Responsible AI Beyond Checklists

There’s a pattern that’s become familiar in AI development: a team builds a system, ships it, then someone asks “but is it ethical?” The answer is usually a checklist. Did you check for bias? Did you document the model card? Did you review against the internal guidelines? Boxes are ticked. The system ships.

This isn’t ethics. It’s liability management dressed up as ethics.

The checklist problem

Checklists are useful when you know what you’re looking for. They work well in aviation because the failure modes of a 737 are well understood and finite. The failure modes of a large-scale ML system deployed in a social context are neither.

A bias audit on a hiring model might catch demographic disparities in predictions. It won’t catch the upstream problem that the training data reflects decades of discriminatory hiring. It won’t catch that the model is being used in a context its designers never envisioned. It won’t catch the organizational dynamics that make it hard for someone to raise concerns after deployment.

Checklists give organisations the language to say “we did the responsible AI work” without engaging with the harder, more contextual questions.

What a design-driven approach looks like

The alternative isn’t to abandon process — it’s to treat responsibility as a design constraint from the start, not a review at the end.

This means asking, during scoping: who is affected by this system, and were they involved in defining the problem? It means building in mechanisms to surface harms that emerge post-deployment, not just pre-launch. It means creating incentive structures where raising concerns is rewarded, not penalised.

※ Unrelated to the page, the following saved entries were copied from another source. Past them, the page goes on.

Lemma start_retry_ok request now answers d d' out :
  Driver_ok ((rq_pool request, (rq_id request, starting None)) :: out) d ->
  from_option ar_pool (rq_pool request) (dr_attempts d !! rq_id request) = rq_pool request ->
  1 <= rs_attempts (rq_state request) < rs_max_attempts (rq_state request) ->
  rs_max_attempts (rq_state request) <= MAX_INTERNAL_CONNECT_ATTEMPTS ->
  start_retry powf config request now answers d = Some d' -> Driver_ok out d'.
Proof.
  destruct request as [id key state error]. cbn [rq_id rq_pool rq_state rq_error]. intros Hok Hpool Hspent Hcap. unfold start_retry.
  cbn [rq_id rq_pool rq_state rq_error]. cbn zeta.
  destruct (duration_since (rs_deadline state) now =? 0); [intros [= <-]; by eapply fail_retry_ok|].
  set (o := set_timeouts _ _ _). destruct (reserve_candidate powf o key now (Some state) d) as [[reserved d1]|] eqn:E; [|done]. cbn [mbind option_bind].
  pose proof (reserve_ok _ _ _ _ _ _ _ _ _ Hok E) as H1. destruct (reserve_fields _ _ _ _ _ _ _ E) as (_ & Ea & _ & _).
  destruct reserved as [[pin|]|e]; intros [= <-]; try by eapply fail_retry_ok.
  destruct (reserve_pinned_ok _ _ _ _ _ _ _ E) as (Hpin & Hs & _).
  apply attach_ok; [by eapply attempt_recorded_ok| |unfold joined; exact (joined_default d1 key now)|apply build_head_ok|]; simpl.
  - rewrite lookup_insert_eq. eexists. split; [done|]. simpl. by rewrite Ea.
  - split; [|by apply routed_configure]. split; simpl; [done| |done]. lia.
Qed.

(** ** Ending *)

Lemma leave_fields pool id now :
  (pl_idle_since pool = None <-> pl_active pool <> ∅) -> is_Some (pl_active pool !! id) ->
  let pool' := set_idle_if_empty now (set_active (delete id (pl_active pool)) pool) in
  pl_active pool' = delete id (pl_active pool) /\ (pl_idle_since pool' = None <-> pl_active pool' <> ∅).
Proof.
  intros Hi [t Ht]. cbn zeta. unfold set_idle_if_empty. simpl. case_bool_decide as He; simpl; [by rewrite He|]. split; [done|]. split; [done|].
  intros _. apply Hi. intros E. by rewrite E, lookup_empty in Ht.
Qed.

Lemma settle_pinned_fields generation connection exit now pool :
  pl_active (settle_pinned_connection generation connection exit now pool) = pl_active pool /\
  pl_idle_since (settle_pinned_connection generation connection exit now pool) = pl_idle_since pool.
Proof. unfold settle_pinned_connection. destruct (negb _), connection, (bool_decide (exit = ExitCompleted)); done. Qed.

Lemma settle_connection_fields generation claim created exit now pool :
  pl_active (settle_connection generation claim created exit now pool) = pl_active pool /\
  pl_idle_since (settle_connection generation claim created exit now pool) = pl_idle_since pool.
Proof.
  unfold settle_connection, release_claim. destruct (negb _); [done|].
  destruct (_ || _), claim as [claim|], (bool_decide (exit = ExitCompleted)); simpl; try done; by destruct (ic_generation claim =? _).
Qed.

Lemma settle_transfer_fields t info exit now pool :
  pl_active (settle_transfer t info exit now pool) = pl_active pool /\
  pl_idle_since (settle_transfer t info exit now pool) = pl_idle_since pool.
Proof. unfold settle_transfer. destruct (at_candidate t); [apply settle_pinned_fields|apply settle_connection_fields]. Qed.

Lemma fold_fields id now d :
  dr_pools (fold_attempt powf id now d) = dr_pools d /\ dr_heads (fold_attempt powf id now d) = dr_heads d /\
  dr_bodies (fold_attempt powf id now d) = dr_bodies d.
Proof.
  unfold fold_attempt. destruct (dr_attempts d !! id) as [r|]; [|done].
  destruct (ar_outcome r) as [[]|], (ar_consumed r) as [[]|], (ar_sample r); try done. by destruct (record_sample _ _ _ _ _ _).
Qed.

(** A record that is left has not heard of the consumer. *)
Lemma fold_record id now d r :
  dr_attempts (fold_attempt powf id now d) !! id = Some r ->
  dr_attempts d !! id = Some r /\ (ar_outcome r = None \/ ar_consumed r = None).
Proof.
  unfold fold_attempt. destruct (dr_attempts d !! id) as [r0|] eqn:E; [|by rewrite E].
  destruct (ar_outcome r0) as [outcome|] eqn:Eo; [|rewrite E; intros [= <-]; by rewrite Eo; eauto].
  destruct (ar_consumed r0) as [consumed|] eqn:Ec; [|rewrite E; intros [= <-]; by rewrite Ec; eauto].
  destruct outcome, consumed, (ar_sample r0); simpl; rewrite ?lookup_delete_eq; try done.
  destruct (record_sample _ _ _ _ _ _). simpl. by rewrite lookup_delete_eq.
Qed.

Lemma settle_attempt_fields key id c outcome info now d :
  let d' := settle_attempt powf key id c outcome info now d in
  dr_pools d' = dr_pools d /\ dr_heads d' = dr_heads d /\ dr_bodies d' = dr_bodies d.
Proof. cbn zeta. unfold settle_attempt. simpl. destruct (dr_attempts d !! id); [|done]. by rewrite !(proj1 (fold_fields _ _ _)), (proj1 (proj2 (fold_fields _ _ _))), (proj2 (proj2 (fold_fields _ _ _))). Qed.

Lemma settle_attempt_record key id c outcome info now d r :
  dr_attempts (settle_attempt powf key id c outcome info now d) !! id = Some r ->
  exists r0, dr_attempts d !! id = Some r0 /\ ar_pool r = ar_pool r0 /\ ar_outcome r = Some outcome /\ ar_consumed r = None.
Proof.
  unfold settle_attempt. simpl. destruct (dr_attempts d !! id) as [r0|] eqn:E; simpl; [|by rewrite E].
  intros [H1 H2]%fold_record. simpl in H1. rewrite lookup_insert_eq in H1. injection H1 as <-. exists r0. simpl in *. by destruct H2.
Qed.

Lemma settle_attempt_frame key id c outcome info now d d' :
  Frame id d d' -> Frame id d (settle_attempt powf key id c outcome info now d').
Proof.
  intros H. unfold settle_attempt. simpl. destruct (dr_attempts d' !! id); [|auto with frame].
  apply frame_fold, (frame_insert id d (settle_policy key c outcome now d')). auto with frame.
Qed.

Lemma settle_attempt_counts key id c outcome info now d claims :
  Counts d (mkClaim key (cc_address c) (cc_generation c) :: claims) -> Counts (settle_attempt powf key id c outcome info now d) claims.
Proof.
  intros H%(Counts_settle _ _ _ _ outcome now). unfold settle_attempt. simpl. destruct (dr_attempts d !! id); [|done].
  apply Counts_fold. by apply (Counts_policy (settle_policy key c outcome now d)).
Qed.

(** What [complete_transfer] does to the policy and the records, pinned or not. *)
Definition settled_state (key : PoolKey) (id : Z) (t : ActiveTransfer) (outcome : AttemptOutcome) (info : TransferInfo) (now : Z) (d : Driver) : Driver :=
  match at_candidate t with
  | Some claim => settle_attempt powf key id claim outcome info now d
  | None => d
  end.
(* ===== verification/Recovered.v ===== *)
(** * Recovered work (the claims and [recover_segments] of [src/session/multi/worker.rs])

    The leases an interrupted request gives back become pending ranges, and workers
    claim pending ranges before ordinary work.  The sessions of Workers.v are run
    together with the queue of pending ranges. *)

From S2P Require Import Prelude RustStr Errors PieceMap Ranges Segment Scheduler SchedInv SchedSpec Planner Reserve Assign AssignProps Dynamic SchedProps Cache Writer WriterInv WriterProps WriterRun Flow Retry Response RangeValidate Control Resume Checkpoint Request Hedge Workers Owned WorkersInv Sessions Pending.

(** ** Giving work back *)

(** One iteration of the grouping loop of [recover_segments]; the last group first. *)
Definition group_segment (s : SchedulerState) (groups : list (list Segment * bool)) (segment : Segment)
    : list (list Segment * bool) :=
  let whole_piece := is_whole_piece_segment s segment in
  match groups with
  | (group, group_is_whole) :: rest =>
      let append := whole_piece && group_is_whole &&
        match last group with
        | Some l => is_whole_piece_segment s l && (seg_piece_id l + 1 =? seg_piece_id segment)%nat &&
                    (seg_end l =? seg_start segment)
        | None => false
        end in
      if append then (group ++ [segment], group_is_whole) :: rest else ([segment], whole_piece) :: groups
  | [] => [([segment], whole_piece)]
  end.

(** The ranges [recover_segments] appends to the queue: whole pieces stay together,
    a part of a piece may be split again. *)
Definition recovered_ranges (request_cap min_segment_size : Z) (s : SchedulerState) (segments : list Segment)
    : list PendingRange :=
  mjoin ((fun '(group, whole_piece) =>
            pending_of_segments group request_cap (if (whole_piece : bool) then None else Some min_segment_size))
         <$> reverse (fold_left (group_segment s) segments [])).

(** The scheduler and recovery critical section of the outer loop when work is pending. *)
Definition claim (worker_id slots : nat) (range : PendingRange) (pending : list PendingRange) (s : SchedulerState)
    : option (list Segment) * SchedulerState * list PendingRange :=
  let '(pieces, range) := take_prefix slots range in
  match assign_recovery_batch (pp_shape <$> pieces) worker_id s with
  | (Some segments, s) => (Some segments, s, if pr_is_empty range then pending else range :: pending)
  | (None, s) => (None, s, prepend pieces range :: pending)
  end.

Section Steps.
  Context `{RawBits} `{Codec} (ctx : SaveContext) (obj : Z -> Z) (mb : MemoryBudget).
  Context (request_cap min_segment_size : Z).

Abbreviation recovered := (recovered_ranges request_cap min_segment_size).

(** What the arms after [settle_prefix] queue. *)
Definition given_back (retain : bool) (outcome : AfterSettle) (segment : Segment) (queued : list Segment) (s : SchedulerState)
    : list PendingRange :=
  match outcome with
  | ToRecover =>
      if retain then recovered s [segment] ++ recovered (snd (reclaim (lease_key segment) s)) queued
      else recovered s (segment :: queued)
  | ToRetry | ToStaged _ => recovered s queued
  | ToStop _ => []
  end.

Definition settle_pending (job : Job) (forwarded : Z) (retain : bool) (outcome : AfterSettle) (s : SchedulerState)
    (pending : list PendingRange) : list PendingRange :=
  match settle_prefix (job_segment job) forwarded retain s with
  | (Err _, _) => pending
  | (Ok segment, s) => pending ++ given_back retain outcome segment (job_queued job) s
  end.

(** The steps that neither claim nor give back work. *)
Definition plain (st st' : Worker) : Prop :=
  match st, st' with
  | Idle, Exited _ => True
  | Idle, _ => False
  | Settling _ _ _ _, _ => False
  | Attempting job _ _ _ _, Attempting job' _ _ _ _ => job_queued job' = job_queued job
  | _, _ => True
  end.

(** One step of a worker together with the queue of pending ranges. *)
Inductive pending_worker (i : nat) (acks : gset LeaseKey) :
    Worker -> SchedulerState -> list PendingRange -> Worker -> SchedulerState -> list PendingRange ->
    list WriterCommand -> Prop :=
(* ordinary work is planned only when nothing is pending *)
| pw_assign s s' max_requests min occ mode batch dmin dmax allow diag shares a first rest :
    0 <= min ->
    assign_request_with_trace i max_requests min occ mode batch dmin dmax allow diag shares s = (Some a, s') ->
    segments a = first :: rest -> next_lease_id s' < u64_max ->
    pending_worker i acks Idle s [] (Ready (job_of first rest)) s' [] []
| pw_assign_none s s' max_requests min occ mode batch dmin dmax allow diag shares :
    0 <= min ->
    assign_request_with_trace i max_requests min occ mode batch dmin dmax allow diag shares s = (None, s') ->
    next_lease_id s' < u64_max ->
    pending_worker i acks Idle s [] Idle s' [] []
| pw_claim s s' slots range pend pend' first rest :
    claim i slots range pend s = (Some (first :: rest), s', pend') -> next_lease_id s' < u64_max ->
    pending_worker i acks Idle s (range :: pend) (Ready (job_of first rest)) s' pend' []
| pw_claim_none s s' slots range pend pend' :
    claim i slots range pend s = (None, s', pend') -> next_lease_id s' < u64_max ->
    pending_worker i acks Idle s (range :: pend) Idle s' pend' []
| pw_settled s job forwarded retain outcome st s' pend :
    job_key job ∈ acks -> settle i job forwarded retain outcome s = (st, s') -> next_lease_id s' < u64_max ->
    pending_worker i acks (Settling job forwarded retain outcome) s pend st s'
      (settle_pending job forwarded retain outcome s pend) []
| pw_settle_fails s job forwarded retain outcome e pend :
    pending_worker i acks (Settling job forwarded retain outcome) s pend (Exited (Err e)) (snd (reclaim (job_key job) s)) pend []
| pw_exit s st e pend :
    pending_worker i acks st s pend (Exited (Err e)) s pend []
| pw_handoff s job forwarded todo r next pend :
    pending_worker i acks (Attempting job forwarded todo r next) s pend
      (Attempting (mkJob (job_segment job) [] (job_start job) (job_end job) (job_stream job)) forwarded todo r next)
      (reclaim_all (job_queued job) s) (pend ++ recovered s (job_queued job)) []
| pw_plain s st st' s' sent pend :
    worker_step obj mb i acks st s st' s' sent -> plain st st' ->
    pending_worker i acks st s pend st' s' pend sent.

It also means accepting that some systems shouldn’t be built. That’s the hardest part, because it conflicts with the default assumption that if something is technically possible and commercially viable, it should exist.

The role of interdisciplinary teams

No single discipline has the tools to do this well. ML engineers understand the technical failure modes. Social scientists understand institutional and structural dynamics. Lawyers understand regulatory context. Ethicists can reason clearly about values in conflict. The problem is that these people rarely sit in the same room, and when they do, they often don’t share a common vocabulary.

Building that shared language is slow, unglamorous work. It doesn’t produce a paper. It doesn’t ship a feature. But it’s probably the most important infrastructure a serious AI organisation can invest in.

I’m thinking about this a lot as Neuromatch expands its curriculum on responsible AI. More on that soon.